START Exercise data

(** X11.  The two shapes without a transform leave the lane's registers as
    they were: [Scatter] without transform never modifies [data]. *)
Theorem nop_scatter_keeps_data (tid dest : Z)
    (flags : option (list (list Flag))) (offs : list (list Z)) (p : Z)
    (st : LaneState) :
  arrays_ok flags offs (data st) = true ->
  exists st',
    match flags with
    | None => Scatter_nop tid dest offs p st
    | Some fl => Scatter_flags_nop tid dest fl offs p st
    end = Some st'
    /\ data st' = data st.
Proof.
  intros Hok.
  destruct (Scatter_call_spec NopTransform tid dest flags offs p st Hok)
    as (st' & Hrun & _ & _ & Hd).
  exists st'. split; [destruct flags; exact Hrun|].
  apply (get2_ext (Z.to_nat LOADS_PER_TILE) (Z.to_nat LOAD_VEC_SIZE)).
  - apply (arrays_ok_data_shape flags offs).
    rewrite (Scatter_call_shape _ _ _ _ _ _ _ _ Hrun). exact Hok.
  - apply (arrays_ok_data_shape flags offs). exact Hok.
  - intros l v. rewrite Hd.
    destruct (bool_decide _ && passes _ _ _ _); [|reflexivity].
    destruct (get2 (data st) l v); reflexivity.
Qed.

Lemma last_store_is_Some (s : list (Z * T)) (p : Z) :
  p ∈ s.*1 -> is_Some (last_store p s).
Proof.
  intros Hin. apply list_elem_of_fmap in Hin as ([q x] & -> & Hin).
  unfold last_store. apply fmap_is_Some, last_is_Some.
  intros Hnil.
  assert (Hf : (q, x) ∈ filter (fun ps : Z * T => ps.1 = (q, x).1) s)
    by (apply list_elem_of_filter; split; [reflexivity|exact Hin]).
  rewrite Hnil in Hf. inversion Hf.
Qed.

Lemma run_stores_overwrite (s1 s2 : list (Z * T)) (m : gmap Z T) :
  (forall p, p ∈ s1.*1 -> p ∈ s2.*1) ->
  run_stores s2 (run_stores s1 m) = run_stores s2 m.
Proof.
  intros Hsub. apply map_eq. intros p. rewrite !run_stores_lookup.
  destruct (last_store p s2) as [x|] eqn:E; [reflexivity|].
  rewrite (last_store_None s1 p); [reflexivity|].
  intros Hin. apply Hsub, last_store_is_Some in Hin.
  rewrite E in Hin. destruct Hin as [? Hin]. discriminate Hin.
Qed.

END Exercise data

**Work instructions:** Among the records above, find each line holding "reflexivity" and list it.

**Answer to this task:**
    destruct (bool_decide _ && passes _ _ _ _); [|reflexivity].
    destruct (get2 (data st) l v); reflexivity.
    by (apply list_elem_of_filter; split; [reflexivity|exact Hin]).
  destruct (last_store p s2) as [x|] eqn:E; [reflexivity|].
  rewrite (last_store_None s1 p); [reflexivity|].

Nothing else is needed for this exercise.